If the variables being stored to by Request or DropDown aren't undefined, they're used as default values:
- For Request, if the variable's value is a string, it's pre-entered and highlighted in the request box.
- For DropDown, if the variable's value is a number, the corresponding option is the one initially chosen.
This can be useful for changing menu options. Alternatively, you can use it for instructions or custom default values, for example:
"Enter the answer here"→answer Request "Ans:",answer
If the variable has the wrong type, it doesn't show up, as though it were undefined.
These are some common code snippets involving dialogs, that could come in handy in almost any program. Of course, the text may be customized to your needs.

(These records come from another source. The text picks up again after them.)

(** The character class of the [re.split] pattern. *)
Definition is_separator (c : N) : bool :=
  existsb (N.eqb c) (unicode ".-()[]/!:").

(** The character class [a-fA-F0-9]. *)
Definition is_hex (c : N) : bool :=
  (((48 <=? c) && (c <=? 57)) || ((65 <=? c) && (c <=? 70))
   || ((97 <=? c) && (c <=? 102)))%N.

(** [re.match("[a-fA-F0-9]+$", word)], as for a [str]. *)
Fixpoint hex_match_from (seen : bool) (word : text) : bool :=
  match word with
  | [] => seen
  | c :: rest =>
      if is_hex c then hex_match_from true rest
      else seen && (c =? 10)%N
           && match rest with [] => true | _ => false end
  end.

Definition re_match_hex (word : text) : bool := hex_match_from false word.

(** [word.lower() in self.VARIANT_BLACKLIST]: the entries of the list
    are [str] objects, equal to the [unicode] of the same characters. *)
Definition blacklisted (tolower : N -> N) (word : text) : bool :=
  existsb (fun entry : string =>
             bool_decide (lower tolower word = unicode entry))
    VARIANT_BLACKLIST.

(** The body of the [for] loop of [normalize]. *)
Fixpoint normalize_words (tolower : N -> N) (words : list text)
  : list text :=
  match words with
  | [] => []
  | word :: rest =>
      let word := strip word in
      if (length word <? 4)%nat then normalize_words tolower rest
      else if blacklisted tolower word then normalize_words tolower rest
      else if re_match_hex word then normalize_words tolower rest
      else word :: normalize_words tolower rest
  end.

(** [VirusTotalAPI.normalize] on a [unicode] variant, [None] for
    Python's [None]. *)
Definition normalize (tolower : N -> N) (variant : option text)
  : list text :=
  match variant with
  | None => []
  | Some [] => []
  | Some v => normalize_words tolower (split_on is_separator v)
  end.

(** A word made of hexadecimal digits only (and at least one). *)
Definition all_hex (word : text) : bool :=
  match word with
  | [] => false
  | _ => forallb is_hex word
  end.

(** The lower-case mapping of Latin-1, the part of the database that
    the examples use. *)
Definition latin1_tolower (c : N) : N :=
  (if (0xC0 <=? c) && (c <=? 0xDE) && negb (c =? 0xD7) then c + 32
   else c)%N.

End Unicode.

(** ** [VirusTotalAPI]: requests and reports *)

Module Report.
Import PyStr VirusTotal Unicode.
Lemma C1_output_ellipsis_run_witness :
  ∃ n0 ellipsis,
    Expression.nindices broadcast_example = Ok n0
    ∧ ellipsis = Id <$> seqZ n0 (total_run_length (Expression.inputs broadcast_example) [3; 2])
    ∧ Z.of_nat (length ellipsis) = 3.
Proof.
  assert (Hone : Forall (λ t, (ellipsis_count (InputTerm.indices t) ≤ 1)%nat)
                   (Expression.inputs broadcast_example)).
  { repeat constructor. }
  destruct (C1_output_ellipsis_run broadcast_example
              (Expression.Build
                 [InputTerm.Build [Id 0; Id 2; Id 3] "i..."; InputTerm.Build [Id 1; Id 4] "j..."]
                 [OutputTerm.Build [Id 0; Id 2; Id 3; Id 4] [] "i...";
                  OutputTerm.Build [Id 1; Id 2; Id 3; Id 4] [] "j..."]
                 "i...,j...->i...,j...")
              [3; 2] Hone)
    as (n0 & ellipsis & Hn0 & Hell & Hlen & _).
  { vm_compute. reflexivity. }
  exists n0, ellipsis. split_and!; [done..|]. rewrite Hlen. vm_compute. reflexivity.
Defined.

(** ** Output terms without ellipsis *)

(** C2 as the specification words it: with a non-empty run, [match] does not
    fail on an output term that has no ellipsis. *)
Definition missing_ellipsis_tolerated (e : Expression.t) (ndims : list Z) : Prop :=
  ∀ newinputs ellipsis,
    Expression.match_ellipsis e ndims = Ok (newinputs, ellipsis) →
    ellipsis ≠ [] →
    is_Ok (Expression.match_ e ndims) = true.

(** The parsed expression of ["i...->i"]. *)
Definition dropped_broadcast_example : Expression.t :=
  Expression.Build [InputTerm.Build [Id 0; Ellipsis] "i..."]
    [OutputTerm.Build [Id 0] [] "i"] "i...->i".

(** C2, counterexample. For ["i...->i"] and rank 2 the run is the one id 1,
    the output term has no ellipsis, and [match] raises 'expect ellipsis in
    output subscripts'. *)
Lemma C2_counterexample :
  parse "i...->i" = Ok dropped_broadcast_example
  ∧ Expression.match_ellipsis dropped_broadcast_example [2]
    = Ok ([InputTerm.Build [Id 0; Id 1] "i..."], [Id 1])
  ∧ Expression.match_ dropped_broadcast_example [2] = Err ExpectEllipsisInOutput
  ∧ ¬ missing_ellipsis_tolerated dropped_broadcast_example [2].
Proof.
  split_and!; [by vm_compute..|].
  intros Htol.
  specialize (Htol [InputTerm.Build [Id 0; Id 1] "i..."] [Id 1]).
  vm_compute in Htol. specialize (Htol eq_refl). discriminate Htol. discriminate.
Qed.

(** C2, amended. When matching the input terms produces a non-empty run,
    [match] fails with 'expect ellipsis in output subscripts' as soon as one
    output term has no ellipsis; it succeeds when the run is empty or every
    output term has an ellipsis. *)
Theorem C2_missing_output_ellipsis (e : Expression.t) (ndims : list Z)
    (newinputs : list InputTerm.t) (ellipsis : list index) :
  Expression.match_ellipsis e ndims = Ok (newinputs, ellipsis) →
  (ellipsis ≠ [] →
   Exists (λ t, Ellipsis ∉ OutputTerm.indices t) (Expression.outputs e) →
   Expression.match_ e ndims = Err ExpectEllipsisInOutput)
  ∧ (ellipsis = [] ∨ Forall (λ t, Ellipsis ∈ OutputTerm.indices t) (Expression.outputs e) →
     ∃ e', Expression.match_ e ndims = Ok e' ∧ Expression.inputs e' = newinputs).
Proof.
  intros Hstage. rewrite (match_unfold _ _ _ _ Hstage). split.
  - intros Hne Hex. rewrite expand_outputs_error; [done|].
    eapply Exists_impl; [exact Hex|]. intros t Ht. cbn beta in Ht.
    rewrite expand_no_ellipsis by done. by rewrite bool_decide_eq_false_2.
  - intros Hcase.
    assert (Hall : Forall (λ t, is_Ok (OutputTerm.expand t ellipsis) = true)
                     (Expression.outputs e)).
    { destruct Hcase as [->|Hall].
      - apply Forall_forall. intros t _.
        destruct (decide (Ellipsis ∈ OutputTerm.indices t)) as [Hin|Hnot].
        + by destruct (expand_with_ellipsis t [] Hin) as (t' & -> & _).
        + by rewrite expand_no_ellipsis.
      - eapply Forall_impl; [exact Hall|]. intros t Hin. cbn beta in Hin.
        by destruct (expand_with_ellipsis t ellipsis Hin) as (t' & -> & _). }
    apply expand_outputs_all in Hall.
    destruct (Expression.expand_outputs _ _) as [newoutputs|]; [|done].
    eexists. split; done.
Qed.

Lemma C2_missing_output_ellipsis_witness :
  Expression.match_ dropped_broadcast_example [2] = Err ExpectEllipsisInOutput
  ∧ ∃ e', Expression.match_ broadcast_example [3; 2] = Ok e'
          ∧ Expression.inputs e'
            = [InputTerm.Build [Id 0; Id 2; Id 3] "i..."; InputTerm.Build [Id 1; Id 4] "j..."].
Proof.
  split.
  - destruct (C2_missing_output_ellipsis dropped_broadcast_example [2]
                [InputTerm.Build [Id 0; Id 1] "i..."] [Id 1]) as [Herr _].
    + vm_compute. reflexivity.
    + apply Herr; [discriminate|]. apply Exists_cons_hd. by_computation.
  - destruct (C2_missing_output_ellipsis broadcast_example [3; 2]
                [InputTerm.Build [Id 0; Id 2; Id 3] "i..."; InputTerm.Build [Id 1; Id 4] "j..."]
                [Id 2; Id 3; Id 4]) as [_ Hok].
    + vm_compute. reflexivity.
    + apply Hok. right. repeat constructor.
Defined.

(** ** The index sets of an expression *)

Lemma elem_of_indices_of (idx : index) (terms : list (list index)) :
  idx ∈ indices_of terms ↔ ∃ l, l ∈ terms ∧ idx ∈ l.
Proof.
  unfold indices_of. rewrite elem_of_list_to_set, list_elem_of_join.
  split; intros (l & ? & ?); eauto.
Qed.

Lemma elem_of_input_indices (idx : index) (expr : Expression.t) :
  idx ∈ Expression.input_indices expr
  ↔ ∃ t, t ∈ Expression.inputs expr ∧ idx ∈ InputTerm.indices t.
Proof.
  unfold Expression.input_indices. rewrite elem_of_indices_of. split.
  - intros (l & (t & -> & Ht)%list_elem_of_fmap & Hidx). eauto.
  - intros (t & Ht & Hidx). exists (InputTerm.indices t). split; [|done].
    by apply list_elem_of_fmap_2.
Qed.

Lemma elem_of_output_indices (idx : index) (expr : Expression.t) :
  idx ∈ Expression.output_indices expr
  ↔ ∃ t, t ∈ Expression.outputs expr ∧ idx ∈ OutputTerm.indices t.
Proof.
  unfold Expression.output_indices. rewrite elem_of_indices_of. split.
  - intros (l & (t & -> & Ht)%list_elem_of_fmap & Hidx). eauto.
  - intros (t & Ht & Hidx). exists (OutputTerm.indices t). split; [|done].
    by apply list_elem_of_fmap_2.
Qed.

(** ** The contraction family *)

(** C8. The checks of [parse_einsum] accept a matched expression exactly
    when it has one output term whose every index appears in some input
    term, and then return it unchanged; in every other case they raise.
    A repeated index inside an input term is no obstacle: ["ii->i"] at
    rank 2 is accepted. *)
Theorem C8_einsum_rules (expr : Expression.t) :
  (is_Ok (einsum_rules expr) = true
   ↔ ∃ output, Expression.outputs expr = [output]
       ∧ ∀ idx, idx ∈ OutputTerm.indices output →
           ∃ t, t ∈ Expression.inputs expr ∧ idx ∈ InputTerm.indices t)
  ∧ (∀ expr', einsum_rules expr = Ok expr' → expr' = expr)
  ∧ parse_einsum "ii->i" [2]
    = Ok (Expression.Build [InputTerm.Build [Id 0; Id 0] "ii"]
            [OutputTerm.Build [Id 0] [] "i"] "ii->i").
Proof.
  split_and!; [| |by vm_compute].
  - unfold einsum_rules. case_bool_decide as Hlen.
    { split; [done|]. intros (output & Hout & _). by rewrite Hout in Hlen. }
    destruct (Expression.outputs expr) as [|output [|]] eqn:Hout; try done.
    case_bool_decide as Hsub; cbn.
    + split; [intros _|done]. exists output. split; [done|]. intros idx Hidx.
      apply elem_of_input_indices, Hsub, elem_of_output_indices.
      exists output. rewrite Hout. split; [left|done].
    + split; [done|]. intros (output' & Heq & Hall). simplify_eq. exfalso. apply Hsub.
      intros idx (t & Ht & Hidx)%elem_of_output_indices.
      rewrite Hout in Ht. apply list_elem_of_singleton in Ht as ->.
      apply elem_of_input_indices. by apply Hall.
  - intros expr'. unfold einsum_rules.
    repeat case_bool_decide; congruence.
Qed.

(** ** The new index of a decomposition *)

Definition in_some_input (expr : Expression.t) (idx : index) : Prop :=
  ∃ t, t ∈ Expression.inputs expr ∧ idx ∈ InputTerm.indices t.

Definition in_some_output (expr : Expression.t) (idx : index) : Prop :=
  ∃ t, t ∈ Expression.outputs expr ∧ idx ∈ OutputTerm.indices t.

(** [new] is the one index of the outputs that no input has. *)
Definition sole_new_index (expr : Expression.t) (new : index) : Prop :=
  ∀ idx, in_some_output expr idx ∧ ¬ in_some_input expr idx ↔ idx = new.

(** The rules that the einsvd and einsumsvd families share. *)
Definition shared_rules (expr : Expression.t) (o0 o1 : OutputTerm.t) (new : index) : Prop :=
  Expression.outputs expr = [o0; o1]
  ∧ sole_new_index expr new
  ∧ new ∈ OutputTerm.indices o0 ∧ new ∈ OutputTerm.indices o1
  ∧ (2 ≤ length (OutputTerm.indices o0))%nat ∧ (2 ≤ length (OutputTerm.indices o1))%nat.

:Dialog : Title "Are you sure?" : Text "Unsaved data will be lost!" :EndDlog :If ok=1 Then : © Continue :Else : © Abort :EndIf
:"main"→fold :Dialog : Title "Load file" : Request "Folder",fold : Request "Variable name",var :EndDlog :If ok=0 : © Abort :#(fold&"\"&var)→file © to save a file, instead do :file→#(fold&"\"&var)
It's a good idea to ask for the folder and variable name separately, because it clears up questions about syntax. Also, if you move :"main"→fold to an earlier part of the program, a folder that was loaded from once will be a default value in the dialog. In fact, for this purpose, you might want to keep two variables for saving and loading files, to allow for different default values.

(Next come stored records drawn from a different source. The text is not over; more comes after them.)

(** [parseCrds] *)
Definition parseCrds (env : Env) (manifestObj : Manifest) (insecureRegistry : bool)
  : error + list string :=
  if NotEmpty (img_Type (CRDs manifestObj)) then
    match getChartPath env (CRDs manifestObj) (Namespace manifestObj) insecureRegistry with
    | inl err => inl err
    | inr crdsPath => GetCRDsFromPath env crdsPath
    end
  else inr [].

(** [createKustomizeChartInfo] *)
Definition createKustomizeChartInfo (env : Env) (install : V1alpha1.InstallInfo)
  (specType : RefTypeMetadata) : error + ChartInfo :=
  match DecodeKustomizeSpec env (Source install) specType with
  | inl err => inl err
  | inr kustomizeSpec =>
      inr (mkChartInfo (kust_Path kustomizeSpec) "" (kust_URL kustomizeSpec)
                       (inst_Name install) "" (mkChartFlags [] []))
  end.

(** [createOciChartInfo] *)
Definition createOciChartInfo (env : Env) (install : V1alpha1.InstallInfo)
  (specType : RefTypeMetadata) (manifestObj : Manifest) (insecureRegistry : bool)
  : error + ChartInfo :=
  match DecodeImageSpec env (Source install) specType with
  | inl err => inl err
  | inr imageSpec =>
      (* extract helm chart from layer digest *)
      match getChartPath env imageSpec (Namespace manifestObj) insecureRegistry with
      | inl err => inl err
      | inr chartPath =>
          inr (mkChartInfo chartPath "" "" (inst_Name install) "" (mkChartFlags [] []))
      end
  end.

(** [createHelmChartInfo] *)
Definition createHelmChartInfo (env : Env) (install : V1alpha1.InstallInfo)
  (specType : RefTypeMetadata) : error + ChartInfo :=
  match DecodeHelmChartSpec env (Source install) specType with
  | inl err => inl err
  | inr helmChartSpec =>
      inr (mkChartInfo "" (inst_Name install) (helm_URL helmChartSpec)
                       (inst_Name install +:+ "/" +:+ helm_ChartName helmChartSpec)
                       "" (mkChartFlags [] []))
  end.

(** [getChartInfoForInstall] *)
Definition getChartInfoForInstall (env : Env) (install : V1alpha1.InstallInfo)
  (manifestObj : Manifest) (insecureRegistry : bool) : error + ChartInfo :=
  let namespacedName := ObjectKeyFromObject manifestObj in
  match GetSpecType env (Source install) with
  | inl err => inl err
  | inr specType =>
      if String.eqb specType HelmChartType
      then createHelmChartInfo env install specType
      else if String.eqb specType OciRefType
      then createOciChartInfo env install specType manifestObj insecureRegistry
      else if String.eqb specType KustomizeType
      then createKustomizeChartInfo env install specType
      else if String.eqb specType NilRefType
      then inl (ErrorString ("empty image type for " +:+ KeyString namespacedName
                             +:+ " resource chart installation"))
      else inl (ErrorString ("unsupported type " +:+ specType +:+ " of install for Manifest "
                             +:+ KeyString namespacedName))
  end.

(** [getConfigAndValuesForInstall]: the client config and the overrides
    of the first config entry named like the install. *)
Fixpoint getConfigAndValuesForInstall (installName : string) (configs : list any)
  : error + (string * string) :=
  match configs with
  | [] => inr ("", "")
  | AnyMap mappedConfig :: rest =>
      if any_eq_string (map_index mappedConfig "name") installName then
        match map_index mappedConfig "overrides" with
        | AnyString defaultOverrides =>
            match map_index mappedConfig "clientConfig" with
            | AnyString clientConfig => inr (clientConfig, defaultOverrides)
            | _ => inl (configReadError "chart config")
            end
        | _ => inl (configReadError "config object overrides")
        end
      else getConfigAndValuesForInstall installName rest
  | _ :: _ => inl (configReadError "config object")
  end.

(** [parseChartConfigAndValues] *)
Definition parseChartConfigAndValues (env : Env) (install : V1alpha1.InstallInfo)
  (configs : list any) (namespacedName : string) : error + (Flags * Flags) :=
  match getConfigAndValuesForInstall (inst_Name install) configs with
  | inl err =>
      inl (WrapError ("manifest " +:+ namespacedName
                      +:+ " encountered an error while parsing chart config") err)
  | inr (configString, valuesString) =>
      match ParseInto env configString with
      | inl err => inl err
      | inr config =>
          match ParseInto env valuesString with
          | inl err => inl err
          | inr values => inr (config, values)
          end
      end
  end.

(** The jobs live on the heap: a [*types.InstallInfo] is an address. *)
Definition loc := nat.
Definition Heap := gmap loc InstallInfo.

(** The loop of [parseInstallations].  [deployInfo := baseDeployInfo]
    copies the pointer, so [deployInfo.ChartInfo = chartInfo] writes into
    the object [baseDeployInfo] points to, and that same pointer is
    appended in every round. *)
Fixpoint parseInstallationsLoop (env : Env) (manifestObj : Manifest) (configs : list any)
  (baseDeployInfo : loc) (insecureRegistry : bool) (installs : list V1alpha1.InstallInfo)
  (h : Heap) (deployInfos : list loc) : (error + list loc) * Heap :=
  match installs with
  | [] => (inr deployInfos, h)
  | install :: rest =>
      let deployInfo := baseDeployInfo in
      (* retrieve chart info *)
      match getChartInfoForInstall env install manifestObj insecureRegistry with
      | inl err => (inl err, h)
      | inr chartInfo =>
          (* filter config for install *)
          match parseChartConfigAndValues env install configs
                  (KeyString (ObjectKeyFromObject manifestObj)) with
          | inl err => (inl err, h)
          | inr (chartConfig, chartValues) =>
              (* common deploy properties *)
              let chartInfo :=
                mkChartInfo (ChartPath chartInfo) (RepoName chartInfo) (URL chartInfo)
                            (ChartName chartInfo) (inst_Name install)
                            (mkChartFlags chartConfig chartValues) in
              let h := alter (fun d => with_ChartInfo d chartInfo) deployInfo h in
              parseInstallationsLoop env manifestObj configs baseDeployInfo insecureRegistry
                                     rest h (deployInfos ++ [deployInfo])%list
          end
      end
  end.

(** [parseInstallations] *)
Definition parseInstallations (env : Env) (manifestObj : Manifest) (configs : list any)
  (baseDeployInfo : loc) (insecureRegistry : bool) (h : Heap)
  : (error + list loc) * Heap :=
  parseInstallationsLoop env manifestObj configs baseDeployInfo insecureRegistry
                         (Installs manifestObj) h [].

:Try : © main program code :Else : © if an error occurred : © handle expected errors, then : Dialog : Title "Error" : Text "An unexpected error occurred." : Text "Error code: "&string(errornum) : Text "Continue with program?" : EndDlog : If ok=1 Then : ClrErr : Goto start : Else : © clean up vars : PassErr : EndIf :EndTry
A dialog box like this will ensure that a bug in your code isn't as bad an outcome as it would be otherwise - a professional approach to handling errors. You might also want to add something like "Please mail <email address> with a bug report" to the message.
Replace PassErr with something like ClrErr:Goto quit if you don't want to let the user see the error message, under any circumstances.